Twin Hill said in its suggestion of bankruptcy that Judge Tharp should pause the suit because even though Tailored Brands sold the company about a year ago, the stock purchase agreement effectuating the sale contractually binds Tailored Brands to defend and indemnify Twin Hill either at its own expense or the expense of any applicable insurers.

But the airline workers blasted that contention in their response. They said the court could apply any of the varying tests to determine whether he should extend an automatic stay under Section 105,  but "the mere fact that a debtor in bankruptcy owes some form of indemnification to a non-debtor defendant does not trigger the right to the extraordinary relief which Twin Hill is seeking."

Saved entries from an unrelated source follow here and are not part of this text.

(** * ccsdspy.interface: PacketField and FixedLength

    A shallow embedding of [ccsdspy/interface.py] and the properties of
    its field validation, primary-header injection, CSV layout loader and
    object state. *)

From Stdlib Require Import ZArith.
From Stdlib.Strings Require Import String Ascii Byte.
From stdpp Require Import gmap strings list.

Local Open Scope string_scope.
Local Open Scope Z_scope.
Local Open Scope list_scope.

(** ** Python values and exceptions *)

(** The dynamically typed values that reach the constructor arguments.
    [VNpInt] is an instance of [np.integer]; [VOther] stands for an object
    of any other built-in type (float, bytes, list, ...). *)
Inductive value :=
| VNone
| VBool (b : bool)
| VInt (z : Z)
| VNpInt (z : Z)
| VStr (s : string)
| VOther (tag : nat).

Inductive exn :=
| TypeError (msg : string)
| ValueError (msg : string)
| KeyError (key : string)
| IndexError (msg : string)
| OSError (path : string).

Inductive result (A : Type) :=
| Ok (a : A)
| Raise (e : exn).
Arguments Ok {A} a.
Arguments Raise {A} e.

#[global] Instance result_ret : MRet result := @Ok.
#[global] Instance result_bind : MBind result := fun A B f r =>
  match r with
  | Ok a => f a
  | Raise e => Raise e
  end.

(** [isinstance(v, str)] *)
Definition isinstance_str (v : value) : bool :=
  match v with
  | VStr _ => true
  | _ => false
  end.

(** [isinstance(v, (int, np.integer))]; [bool] is a subclass of [int]. *)
Definition isinstance_int (v : value) : bool :=
  match v with
  | VBool _ | VInt _ | VNpInt _ => true
  | _ => false
  end.

(** [v is None] *)
Definition is_none (v : value) : bool :=
  match v with
  | VNone => true
  | _ => false
  end.

(** [v in t] for a tuple [t] of str literals: only a str compares equal
    to a str. *)
Definition in_str_tuple (v : value) (t : list string) : bool :=
  match v with
  | VStr s => bool_decide (s ∈ t)
  | _ => false
  end.

(** ** class PacketField *)

Module PacketField.

Record t := mk {
  _name : value;
  _data_type : value;
  _bit_length : value;
  _bit_offset : value;
  _byte_order : value
}.

Definition valid_data_types : list string :=
  ["uint"; "int"; "float"; "str"; "fill"].

Definition valid_byte_orders : list string := ["big"; "little"].

(** [PacketField.__init__]; the defaults [bit_offset=None] and
    [byte_order='big'] are supplied by the callers. *)
Definition __init__ (name data_type bit_length bit_offset byte_order : value)
  : result t :=
  if negb (isinstance_str name) then
    Raise (TypeError "name parameter must be a str")
  else if negb (isinstance_str data_type) then
    Raise (TypeError "data_type parameter must be a str")
  else if negb (isinstance_int bit_length) then
    Raise (TypeError "bit_length parameter must be an int")
  else if negb (is_none bit_offset || isinstance_int bit_offset) then
    Raise (TypeError "bit_offset parameter must be an int")
  else if negb (in_str_tuple data_type valid_data_types) then
    Raise (ValueError
      "data_type must be one of ('uint', 'int', 'float', 'str', 'fill')")
  else if negb (in_str_tuple byte_order valid_byte_orders) then
    Raise (ValueError "byte_order must be one of ('big', 'little')")
  else
    Ok {| _name := name;
          _data_type := data_type;
          _bit_length := bit_length;
          _bit_offset := bit_offset;
          _byte_order := byte_order |}.

(** [PacketField.__iter__]: the list the returned iterator runs over. *)
Definition __iter__ (self : t) : list (string * value) :=
  [("name", _name self); ("dataType", _data_type self);
   ("bitLength", _bit_length self); ("bitOffset", _bit_offset self);
   ("byteOrder", _byte_order self)].

End PacketField.

(** The checks of [PacketField.__init__] as one predicate on the
    arguments: [true] exactly when no check raises. *)
Definition accepted (name data_type bit_length bit_offset byte_order : value)
  : bool :=
  isinstance_str name && isinstance_str data_type
  && isinstance_int bit_length
  && (is_none bit_offset || isinstance_int bit_offset)
  && in_str_tuple data_type PacketField.valid_data_types
  && in_str_tuple byte_order PacketField.valid_byte_orders.

(** The integer a value denotes when it passes
    [isinstance(v, (int, np.integer))]. *)
Definition int_value (v : value) : option Z :=
  match v with
  | VBool b => Some (if b then 1 else 0)
  | VInt z | VNpInt z => Some z
  | _ => None
  end.

(** ** os.path.splitext

    The POSIX implementation ([posixpath.splitext], which calls
    [genericpath._splitext] with [sep='/'], no [altsep] and [extsep='.']). *)

(** [p.rfind(c)] for a one-character [c]: the highest index of [c] in [p],
    or [-1]. *)
Fixpoint rfind_from (c : ascii) (p : string) (i last : Z) : Z :=
  match p with
  | EmptyString => last
  | String a p' => rfind_from c p' (i + 1) (if Ascii.eqb a c then i else last)
  end.

Definition rfind (p : string) (c : ascii) : Z := rfind_from c p 0 (-1).

(** [p[:n]] and [p[n:]] for [0 <= n]. *)
Fixpoint str_take (n : nat) (p : string) : string :=
  match n, p with
  | S n', String a p' => String a (str_take n' p')
  | _, _ => EmptyString
  end.

Fixpoint str_drop (n : nat) (p : string) : string :=
  match n, p with
  | S n', String _ p' => str_drop n' p'
  | _, _ => p
  end.

(** The [while filenameIndex < dotIndex] loop of [_splitext]: [true] when
    it reaches a character other than [extsep] (the loop returns the
    split), [false] when the index runs up to [dotIndex] (only leading
    dots).  [fuel] is [dotIndex - filenameIndex]. *)
Fixpoint non_dot_before (p : string) (filenameIndex fuel : nat) : bool :=
  match fuel with
  | O => false
  | S fuel' =>
      match String.get filenameIndex p with
      | Some "."%char => non_dot_before p (S filenameIndex) fuel'
      | _ => true
      end
  end.

Definition splitext (p : string) : string * string :=
  let sepIndex := rfind p "/" in
  let dotIndex := rfind p "." in
  if (sepIndex <? dotIndex)
     && non_dot_before p (Z.to_nat (sepIndex + 1))
          (Z.to_nat (dotIndex - (sepIndex + 1)))
  then (str_take (Z.to_nat dotIndex) p, str_drop (Z.to_nat dotIndex) p)
  else (p, "").

(** ** csv.DictReader

    The reader is modelled over the records [csv.reader] yields for the
    file (one list of cells per line, [[]] for a blank line). *)

(** [DictReader.fieldnames]: the first record, [None] for an empty file. *)
Definition fieldnames (records : list (list string)) : option (list string) :=
  head records.

(** The dict [DictReader.__next__] builds for one record:
    [dict(zip(fieldnames, row))], then [restval] ([None]) under the field
    names a short row leaves out.  A later duplicate of a key overwrites
    the earlier one.  The [restkey] entry of a long row sits under the key
    [None], which no field name equals, and is left out. *)
Definition dict_of_record (names row : list string)
  : gmap string (option string) :=
  let d := foldl (fun d kv => <[kv.1 := Some kv.2]> d) ∅ (zip names row) in
  foldl (fun d key => <[key := None]> d) d (drop (length row) names).

(** The rows the reader iterates over: the records after the header,
    blank ones skipped. *)
Definition reader_rows (records : list (list string))
  : list (gmap string (option string)) :=
  match records with
  | [] => []
  | names :: rest =>
      dict_of_record names <$> filter (fun row => row ≠ []) rest
  end.

(** A cell of a row as a Python value. *)
Definition cell_value (c : option string) : value :=
  match c with
  | Some s => VStr s
  | None => VNone
  end.

(** [row[key]] *)
Definition getitem (row : gmap string (option string)) (key : string)
  : result value :=
  match row !! key with
  | Some c => Ok (cell_value c)
  | None => Raise (KeyError key)
  end.

(** ** _get_fields_csv_file *)

Section Csv.

(** [csv_records path]: the records of the CSV file at [path], [None]
    when it cannot be opened. *)
Variable csv_records : string -> option (list (list string)).

(** Python's built-in [int] on a str: [None] when it raises
    [ValueError]. *)
Variable int_of_str : string -> option Z.

(** [int(v)] for a cell value. *)
Definition py_int (v : value) : result value :=
  match v with
  | VStr s =>
      match int_of_str s with
      | Some z => Ok (VInt z)
      | None => Raise (ValueError "invalid literal for int() with base 10")
      end
  | VBool b => Ok (VInt (if b then 1 else 0))
  | VInt z | VNpInt z => Ok (VInt z)
  | VNone | VOther _ =>
      Raise (TypeError "int() argument must be a string or a number")
  end.

Definition req_columns : list string := ["name"; "data_type"; "bit_length"].

(** One pass of the body of [for row in reader]; [fields.append] on the
    local list is the accumulator. *)
Definition row_step (headers : list string)
    (row : gmap string (option string)) (fields : list PacketField.t)
  : result (list PacketField.t) :=
  fields1 ←
    (if negb (bool_decide ("bit_offset" ∈ headers)) then
       name ← getitem row "name";
       data_type ← getitem row "data_type";
       bit_length ← getitem row "bit_length" ≫= py_int;
       f ← PacketField.__init__ name data_type bit_length VNone (VStr "big");
       mret (fields ++ [f])
     else mret fields);
  if bool_decide ("bit_offset" ∈ headers) then
    name ← getitem row "name";
    data_type ← getitem row "data_type";
    bit_length ← getitem row "bit_length" ≫= py_int;
    bit_offset ← getitem row "bit_offset" ≫= py_int;
    f ← PacketField.__init__ name data_type bit_length bit_offset (VStr "big");
    mret (fields1 ++ [f])
  else mret fields1.

Fixpoint for_rows (headers : list string)
    (rows : list (gmap string (option string)))
    (fields : list PacketField.t) : result (list PacketField.t) :=
  match rows with
  | [] => Ok fields
  | row :: rows' =>
      fields' ← row_step headers row fields;
      for_rows headers rows' fields'
  end.
(** Modelled from the spec: the user-property keys and the sentinel of
    package tnsapi are declared outside the files at hand; the spec names
    the keys (all in the driver's namespace), and the code comments write
    them as tns-csi:snapshot_id and tns-csi:detached_snapshot. *)
Definition PropertyManagedBy : string := "tns-csi:managed_by".
Definition ManagedByValue : string := "tns-csi".
Definition PropertyCSIVolumeName : string := "tns-csi:csi_volume_name".
Definition PropertyProtocol : string := "tns-csi:protocol".
Definition PropertyCapacityBytes : string := "tns-csi:capacity_bytes".
Definition PropertyDeleteStrategy : string := "tns-csi:delete_strategy".
Definition PropertySnapshotID : string := "tns-csi:snapshot_id".
Definition PropertySourceVolumeID : string := "tns-csi:source_volume_id".
Definition PropertyDetachedSnapshot : string := "tns-csi:detached_snapshot".
Definition PropertySourceDataset : string := "tns-csi:source_dataset".
Definition CloneModeCOW : string := "cow".
Definition CloneModePromoted : string := "promoted".
Definition CloneModeDetached : string := "detached".

(** The fields of the appliance records that the driver reads. *)
Record Snapshot : Type := mkSnapshot {
  snap_ID : string;       (* dataset@name *)
  snap_Name : string;
  snap_Dataset : string
}.

Record Dataset : Type := mkDataset {
  ds_ID : string;
  ds_Name : string;
  ds_Type : string;
  ds_Mountpoint : string;
  ds_Volsize : option Z   (* Volsize[parsed], when present *)
}.

(** [UserProperties] maps a key to a property of which only [Value] is read. *)
Record DatasetWithProperties : Type := mkDatasetWithProperties {
  dwp_Dataset : Dataset;
  UserProperties : gmap string string
}.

"[C]ontrary to its opaque contention, Twin Hill has not established an identity of interest between it and Tailored Brands such that a judgment against Twin Hill will effectively be a judgment against Tailored Brands," they argued.

The employees' lawsuit claimed American Airlines misrepresented the safety of flight crew uniforms it introduced in September 2016 while downplaying their concerns, even after receiving numerous complaints about health issues they experienced from wearing the uniforms.

The uniforms, made by Twin Hill, caused health problems including rashes, headaches, hair loss, breathing problems, thyroid dysfunction, fatigue and chemical sensitivity, according to their suit. They affected flight attendants, pilots and passenger service agents who came in contact with them, it claims.

American backpedaled on the uniforms two months later after receiving thousands of complaints and allowed employees to revert back to their old uniforms. Within a year, the airline announced it would cut ties with Twin Hill and picked another uniform supplier, according to court documents.

Judge Tharp pared the workers' lawsuit down in April, keeping alive certain state-based workers' compensation, fraud and other claims in their second amended complaint. However, his ruling didn't extend to the issue of whether the employees' proposed classes should be certified.

American pushed for dismissal by arguing state workers' compensation laws and regimes provide the exclusive remedy for workplace injuries. But Judge Tharp said there's an exception in some states — such as Connecticut, Iowa, New York, North Carolina, Oklahoma and Texas — for workers who can show their employer was "substantially certain" of the resulting harm.

The judge also said even though American may not have known what chemical or combination of chemicals would trigger proximity reactions, the named plaintiffs in those states can pursue their claims that it knew with "substantial certainty that working in the close confines of an aircraft would generate enough exposure to trigger a reaction for those plaintiffs who had previously experienced and reported proximity reactions."

Counsel for the workers declined to comment Friday, and representatives for Twin Hill didn't immediately respond to a request for comment.

The airline workers are represented by Stewart Weltman of Weltman Law LLC, Warren Burns, Korey Nelson, Charles Gower and Martin Barrie of Burns Charest LLP, and Pasha Vaziri of Vaziri Law LLC.

Twin Hill is represented by Francis Citera and Caitlyn Haller of Greenberg Traurig LLP.

American Airlines is represented by Mark Robertson and Susannah Howard of O'Melveny & Myers LLP and Larry Kaplan and Marnie Holz of KMA Zuckert LLC.

The case is Thor Zurbriggen et al. v. Twin Hill Acquisition Inc. et al., case number 1:17-cv-05648, in the U.S. District Court of the Northern District of Illinois.